She closed her eyes. “You went looking for me.”
“I went looking for the woman I met in Afghanistan. The one who told me she wanted to touch the stars. The one who beat me in one-on-one. The girl who sang to me . . .”
“How do I live without you . . .”
She turned to face him, the memory ripe. The music over the fire one random night, the words from a LeAnn Rimes song easy to sing, emitting from her heart.
She wanted him to love the girl he met overseas. Not the wreck she’d been before. Or was becoming now. “You don’t want to know—”
“I want to know it all. And I’m not going anywhere.” He held out his hand. “Ham will be here. He’s alive, I know it. And he’ll get us.”
Orion was lying to her, she knew it. But she took his hand, sat down next to him. He was shivering, and so was she, the cold settling into her bones. Overhead, a blizzard was sweeping over the ice field.
No, Ham wasn’t coming for them. But she didn’t say that as Orion unzipped his jacket, pulled her against himself, and settled his jacket around her. His body heat radiated right to her core, his arm tight around her.
“How old were you?”
“Thirteen.”
He made a sound, deep in his chest, something of a grunt, as if her words were a punch.
“The worst part is, Billy completely deceived us. Looked me in the eye and told me that my mother and I were the most important people in the world to him. When she met him, he was leading her AA group. I thought he was trustworthy. Kind. He made us both believe in love. And . . . neither of us saw it coming.”
Orion tucked her in, under his chin. Her shivering slowed.
“It was the little things. Like, after he moved in, she wasn’t allowed to use the phone without his permission. He told her how to dress and what music to listen to. He cut her off from her friends—wouldn’t let her go to AA anymore. Said that he could give her all the counsel she needed. And sometimes he’d lose his temper and yell at her. Throw things.”
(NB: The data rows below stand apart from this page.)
(** * STORI annual report downloader: a Rocq model of [main.py] and [api_client.py]

    The development follows the two source files of the pipeline.  Python
    strings are sequences of Unicode code points; the objects decoded from
    JSON are records or finite maps whose entries may be missing or null;
    the functions that talk to the network or to the disk run in a small
    state-and-exception monad over an explicit world: the files of the
    download directory, the issuer cache file, and the trace of what the
    run has done so far.  Logging is left out. *)

From Stdlib Require Import ZArith NArith List String Ascii Lia.
From Stdlib Require Import DecimalString DecimalZ.
From stdpp Require Import base option list gmap strings.

Local Open Scope Z_scope.

(** ** Python strings *)

Module PyStr.

(** A [str] is a list of code points. *)
Abbreviation pystr := (list N).

(** A string literal of the source, as code points. *)
Definition lit (s : string) : pystr :=
  List.map N_of_ascii (list_ascii_of_string s).

Definition in_range (lo hi c : N) : bool := ((lo <=? c) && (c <=? hi))%N.

Definition is_ascii (c : N) : bool := (c <? 128)%N.
Definition is_ascii_upper (c : N) : bool := in_range 65 90 c.
Definition is_ascii_lower (c : N) : bool := in_range 97 122 c.
Definition is_ascii_digit (c : N) : bool := in_range 48 57 c.

(** [str.isspace] on one code point: the characters removed by
    [str.strip()] when it is called without argument. *)
Definition is_space (c : N) : bool :=
  in_range 9 13 c || in_range 28 32 c || (c =? 133)%N || (c =? 160)%N
  || (c =? 5760)%N || in_range 8192 8202 c || (c =? 8232)%N
  || (c =? 8233)%N || (c =? 8239)%N || (c =? 8287)%N || (c =? 12288)%N.

Fixpoint lstrip (s : pystr) : pystr :=
  match s with
  | [] => []
  | c :: rest => if is_space c then lstrip rest else s
  end.

Definition rstrip (s : pystr) : pystr := rev (lstrip (rev s)).

(** [s.strip()] *)
Definition strip (s : pystr) : pystr := rstrip (lstrip s).

(** [s.replace(old, new)] for one-character [old] and [new]. *)
Definition replace_char (old new : N) (s : pystr) : pystr :=
  List.map (fun c => if (c =? old)%N then new else c) s.

(** [s.startswith(p)] and [s.endswith(p)] *)
Fixpoint startswith (s p : pystr) {struct p} : bool :=
  match p, s with
  | [], _ => true
  | _ :: _, [] => false
  | a :: p', b :: s' => (a =? b)%N && startswith s' p'
  end.

Definition endswith (s p : pystr) : bool := startswith (rev s) (rev p).

(** [s.split(sep)] for a one-character separator: the fields between
    the separators, never an empty list. *)
Fixpoint split_char (sep : N) (s : pystr) : list pystr :=
  match s with
  | [] => [[]]
  | c :: rest =>
      if (c =? sep)%N then [] :: split_char sep rest
      else match split_char sep rest with
           | [] => [[c]]
           | f :: fs => (c :: f) :: fs
           end
  end.

(** [s.rpartition(sep)] for a one-character separator: the part before
    the last separator, the separator, the part after it; two empty
    strings and [s] when there is no separator. *)
Fixpoint rpartition_rev (sep : N) (r acc : pystr) : pystr * pystr * pystr :=
  match r with
  | [] => ([], [], acc)
  | c :: r' =>
      if (c =? sep)%N then (rev r', [sep], acc)
      else rpartition_rev sep r' (c :: acc)
  end.

Definition rpartition (sep : N) (s : pystr) : pystr * pystr * pystr :=
  rpartition_rev sep (rev s) [].

(** [str(n)], also what [f"{n}"] prints for an [int]. *)
Definition decimal (n : Z) : pystr := lit (NilEmpty.string_of_int (Z.to_int n)).

(** ASCII case mapping. *)
Definition ascii_upper (c : N) : N := if is_ascii_lower c then (c - 32)%N else c.
Definition ascii_lower (c : N) : N := if is_ascii_upper c then (c + 32)%N else c.

(** The case mappings of the Unicode database for the code points above
    ASCII.  The lower-case mapping of a code point may produce several
    code points and may depend on what surrounds it (capital sigma), so
    it receives the text before and after the code point. *)
Record CaseTables := {
  upper_full : N -> pystr;
  lower_full : pystr -> N -> pystr -> pystr
}.

Section Case.
Variable U : CaseTables.

(** [s.upper()] *)
Definition upper (s : pystr) : pystr :=
  flat_map (fun c => if is_ascii c then [ascii_upper c] else upper_full U c) s.

Fixpoint lower_from (before s : pystr) : pystr :=
  match s with
  | [] => []
  | c :: rest =>
      (if is_ascii c then [ascii_lower c] else lower_full U before c rest)
        ++ lower_from (before ++ [c]) rest
  end.

(** [s.lower()] *)
Definition lower (s : pystr) : pystr := lower_from [] s.
End Case.

(** [x or d] for a value that is [None] or a string. *)
Definition str_or (x : option pystr) (d : pystr) : pystr :=
  match x with
  | Some (c :: s) => c :: s
  | _ => d
  end.

(** [x or []] for a value that is [None] or a list. *)
Definition list_or {A} (x : option (list A)) : list A :=
  match x with
  | Some l => l
  | None => []
  end.

End PyStr.
Import PyStr.

Arguments lit : simpl never.
Arguments decimal : simpl never.

(** ** Filenames ([main.py], first part) *)

(** The character class [[A-Za-z0-9_\-]] of the sanitizer's pattern. *)
Definition is_filename_char (c : N) : bool :=
  is_ascii_upper c || is_ascii_lower c || is_ascii_digit c
  || (c =? 95)%N || (c =? 45)%N.

(** [re.sub(r"[^A-Za-z0-9_\-]+", "", text)]: every maximal run of
    characters outside the class is replaced by nothing, which leaves the
    characters of the class in their order. *)
Definition re_sub_invalid (text : pystr) : pystr :=
  List.filter is_filename_char text.

Definition sanitize_for_filename (text : pystr) : pystr :=
  match text with
  | [] => lit "UNKNOWN"
  | _ =>
      let text := replace_char 32 95 (strip text) in
      let text := re_sub_invalid text in
      match text with
      | [] => lit "UNKNOWN"
      | _ => text
      end
  end.

(** The expression [publication_iso.split("T")[0] if publication_iso
    else "UNKNOWN_DATE"] of [build_output_filename]. *)
Definition date_part (publication_iso : pystr) : pystr :=
  match publication_iso with
  | [] => lit "UNKNOWN_DATE"
  | _ => hd [] (split_char 84 publication_iso)
  end.

Definition build_output_filename (U : CaseTables)
    (company_name lei publication_iso : pystr) : pystr :=
  let company_part := upper U (sanitize_for_filename company_name) in
  let lei_part := sanitize_for_filename lei in
  let date_part := date_part publication_iso in
  company_part ++ lit "_" ++ lei_part ++ lit "_AnnualReport_" ++ date_part ++ lit ".pdf".

(** ** The API data, as the code reads it

    The objects decoded from JSON are read with [d.get(key)]: a field is
    [None] when the key is missing or its value is null. *)

Record DocumentRef := {
  fileType : option pystr;
  language : option pystr;
  originalFileName : option pystr;
  fileDataId : option pystr
}.

Record FilingItem := {
  companyName : option pystr;
  lei : option pystr;
  datePublication : option pystr;
  mainDocuments : option (list DocumentRef);
  attachments : option (list DocumentRef)
}.

Record SearchResult := {
  resultCount : option Z;
  storiResultItems : option (list FilingItem)
}.

Record SearchPayload := {
  startRowIndex : Z;
  pageSize : Z;
  sortDirection : pystr;
  documentTypeId : pystr;
  isDocumentTypeGroup : bool;
  publicationStart : pystr;
  companyId : option pystr
}.

(** A raw issuer of the cache file is a JSON object: a dictionary from
    keys to values that are null ([None]) or strings. *)
Abbreviation RawIssuer := (gmap string (option pystr)).

(** The dictionary [{"id": ..., "name": ...}] built by
    [normalize_issuer_list]. *)
Record Issuer := {
  issuer_id : option pystr;
  issuer_name : pystr
}.

(** ** The world, and the monad of the effectful functions *)

Inductive Exception :=
| RequestException          (* the session's request failed, or ended in an error status *)
| JSONDecodeError           (* a body that is not JSON *)
| KeyError (key : string)   (* [d[key]] on a dictionary without [key] *)
| OSError (errno : Z)       (* a call to the file system failed *)
| LoopBound.                (* the bound that the model puts on a [while] loop was
                               reached; never raised, see [resolve_output_path_total] *)

Abbreviation bytes := (list Byte.byte).

(** What the run does to the outside, in order. *)
Inductive Event :=
| EvPost (url : pystr) (json_body : SearchPayload)
| EvGet (url : pystr) (file_data_id : pystr)
| EvWrite (path : pystr) (content : bytes).

(** The remote API.  Its answer may depend on everything that was done
    before the request. *)
Record Remote := {
  http_post : list Event -> pystr -> SearchPayload -> Exception + SearchResult;
  http_get : list Event -> pystr -> pystr -> Exception + bytes
}.

(** The file system under the download directory, where it can fail:
    [stat_error] is the exception, if any, that [path.exists()] raises for
    a path (a name that is too long, say: [exists] returns [False] for a
    missing file or directory but raises the other errors of [stat]), and
    [open_error] the exception, if any, that [path.write_bytes] raises
    when it opens the path (a directory of the path that is missing, a
    name that is too long); nothing is written then.  Both may depend on
    everything that was done before. *)
Record Disk := {
  stat_error : list Event -> pystr -> option Exception;
  open_error : list Event -> pystr -> option Exception
}.

(** The [json] module, on the issuer cache file. *)
Record Json := {
  json_loads : pystr -> Exception + list RawIssuer;
  json_dumps : list RawIssuer -> pystr
}.

(** The files of the directory [downloads/] by name, the text of the
    issuer cache file when it exists, and the events so far.  Creating
    the directory is taken to succeed. *)
Record World := {
  downloads_dir : gmap pystr bytes;
  issuers_file : option pystr;
  trace : list Event
}.

Inductive Outcome (A : Type) :=
| Ok (a : A)
| Raise (e : Exception).
Arguments Ok {A} a.
Arguments Raise {A} e.

Definition M (A : Type) : Type := World -> Outcome A * World.

Definition ret {A} (a : A) : M A := fun w => (Ok a, w).

Definition bind {A B} (m : M A) (k : A -> M B) : M B :=
  fun w =>
    match m w with
    | (Ok a, w') => k a w'
    | (Raise e, w') => (Raise e, w')
    end.

Definition raise {A} (e : Exception) : M A := fun w => (Raise e, w).

Notation "'let*' x ':=' m 'in' k" := (bind m (fun x => k))
  (at level 10, x name, m at level 100, k at level 200).
Notation "'do' m 'then' k" := (bind m (fun _ => k))
  (at level 10, m at level 100, k at level 200).

(** The world after one more event. *)
Definition record (ev : Event) (w : World) : World :=
  {| downloads_dir := downloads_dir w;
     issuers_file := issuers_file w;
     trace := trace w ++ [ev] |}.

(** [path.exists()] for a path of the download directory, after the
    events [prior]: an exception, or whether the file is there. *)
Definition path_exists (D : Disk) (prior : list Event) (files : gmap pystr bytes)
    (path : pystr) : Exception + bool :=
  match stat_error D prior path with
  | Some e => inl e
  | None =>
      match files !! path with
      | Some _ => inr true
      | None => inr false
      end
  end.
Orion made a noise, deep in his chest.
“He was so nice, though. Smiled when he told her that she had to stop trying to control everything, that he knew better than she did. Made her quit her job—not that it was a great job. She worked in a Super America as a clerk. But she liked it. And it paid the bills. And she knew people. But he said he would take care of her. Us.”
She could feel his heart thumping hard inside his chest, but outside, he didn’t move.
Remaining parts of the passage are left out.